# Disturb Rocks Substrate vs. Search for dead fish: Ammonia



## FishFishBoy (Feb 4, 2009)

Hi,

here is my question, a detailed explanation of how I got to this point follows if that matters:

After disturbing my tank and equipment my four month old 75g has ammonia spiked on its 20 juvie mbuna inmates. They are hunkered down in their shelters when they usually come out and play all day. A few demasoni have come to the surface (where they would never before go even for food) to gulp air. No one seems to be on the brink of death yet but their gills are all chugging away visibly. I test with api test solutions and got a reading of 4.0.

What should I do? I have poured about $50 of bacteria starter in, using many brands including what in my experience is a very reputable local brand. I have also used ammo-lock, reluctantly.

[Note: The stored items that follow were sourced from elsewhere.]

(** ** Name cleaning *)

Lemma sub_country_code_other (ch : ascii) (s : string) :
  Ascii.eqb ch "(" = false ->
  sub_country_code (String ch s) = String ch (sub_country_code s).
Proof.
  intros Hch. destruct s as [|a [|b [|c [|d rest]]]]; try reflexivity.
  change (sub_country_code (String ch (String a (String b (String c (String d rest))))))
    with (if Ascii.eqb ch "(" && Text.is_upper a && Text.is_upper b && Text.is_upper c
             && Ascii.eqb d ")"
          then sub_country_code rest
          else String ch (sub_country_code (String a (String b (String c (String d rest)))))).
  now rewrite Hch.
Qed.

Lemma contains_paren_cons (ch : ascii) (s : string) :
  Text.contains "(" (String ch s) = false ->
  Ascii.eqb ch "(" = false /\ Text.contains "(" s = false.
Proof.
  simpl. intros H. apply orb_false_iff in H as [Hp Hs]. split; [|exact Hs].
  destruct (Ascii.eqb_spec ch "(") as [->|Hne]; [|reflexivity].
  simpl in Hp. now destruct s.
Qed.

Lemma sub_country_code_trailing (name : string) (a b c : ascii) :
  Text.contains "(" name = false ->
  Text.is_upper a = true -> Text.is_upper b = true -> Text.is_upper c = true ->
  sub_country_code (name ++ country_code a b c) = name.
Proof.
  intros Hname Ha Hb Hc. induction name as [|ch rest IH].
  - simpl. now rewrite Ha, Hb, Hc.
  - apply contains_paren_cons in Hname as [Hch Hrest].
    change (String ch rest ++ country_code a b c)%string
      with (String ch (rest ++ country_code a b c)).
    rewrite (sub_country_code_other _ _ Hch). now rewrite IH.
Qed.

I realize the ammo lock may have made things worse in the long run but felt i had to do something.

What can I do now? Will water changes (and how much) further disturb the bacteria colonies? My emergency is compounded by the fact that new mail order fish are arriving today which I ordered back when all is well.

My 75g has a mature fluval 405, plus an recently added fx5 that probably has no effective colonies yet, but lots of capacity to build them.

Thanks!

FFB

How I got here:

First, I ordered fish online to add to my mbunas and they were the wrong ones, I realized after putting them in my tank. I got my money back but to net these fry I had to take out all my rocks and plants, everything, to catch them and give them away. Then, while I was at it I figured I would make the substrate change I was always wanting to do. I took out all my crushed coral and replaced it with flourite, replaced everything and all seemed well dispite the disturbance and what turned out to be about a %50 water change. Then I became concerned about ph and hardness due to the coral being out and remembered that my mature fluval 405 had one little back of peat granules in it. I opened it, removed two chambers of bio media delicately, then took out the peat, replaced it with carbon, put the bio media back and switched on a again. The fluval spit out some particulate matter disturbed by the operation. Soon after, my tank tanked.

I was surprised that such a little disturbance ruined my biofilter. I didnt even clean or replace anything. I would be extremely reticent to ever service my filter again now. Of course, it was probably the whole make-over plus this slight disturbance of the filter that did it. Anyway, that is how I got my mbunas in this uncomfortable position, and more will arrive in the next hours, and I have no other tank.

Thanks! FFB


----------



## Stickzula (Sep 14, 2007)

Ok, first thing, get some Prime or Safe and use the max dose. This should get the amonia down to a managable amount. Then start dosing with a bacteria builder like bio-spira or stabilize. Make make sure you have an adequate amount of bio media in your fluval. I have found that hob's provide better bio filtration than canisters, but that is just my experience and I'm sure that others have different opinions. I would reccomend getting an emperor 400.

You will need to keep an eye on the amonia levels and do water changes as necessary. I would start with 25% daily until you start to level out. The bacteria lives on the surfaces in the aquarium and in the filter and are not water born so doing water changes will not remove the bacteria, just the amonia. I would suspect that when you changed your substrate, you removed a good portion of the bacteria and the remaining bacteria was unable to handle the bio load. I would not suspect that changing from peat to carbon had that much affect on your bio load.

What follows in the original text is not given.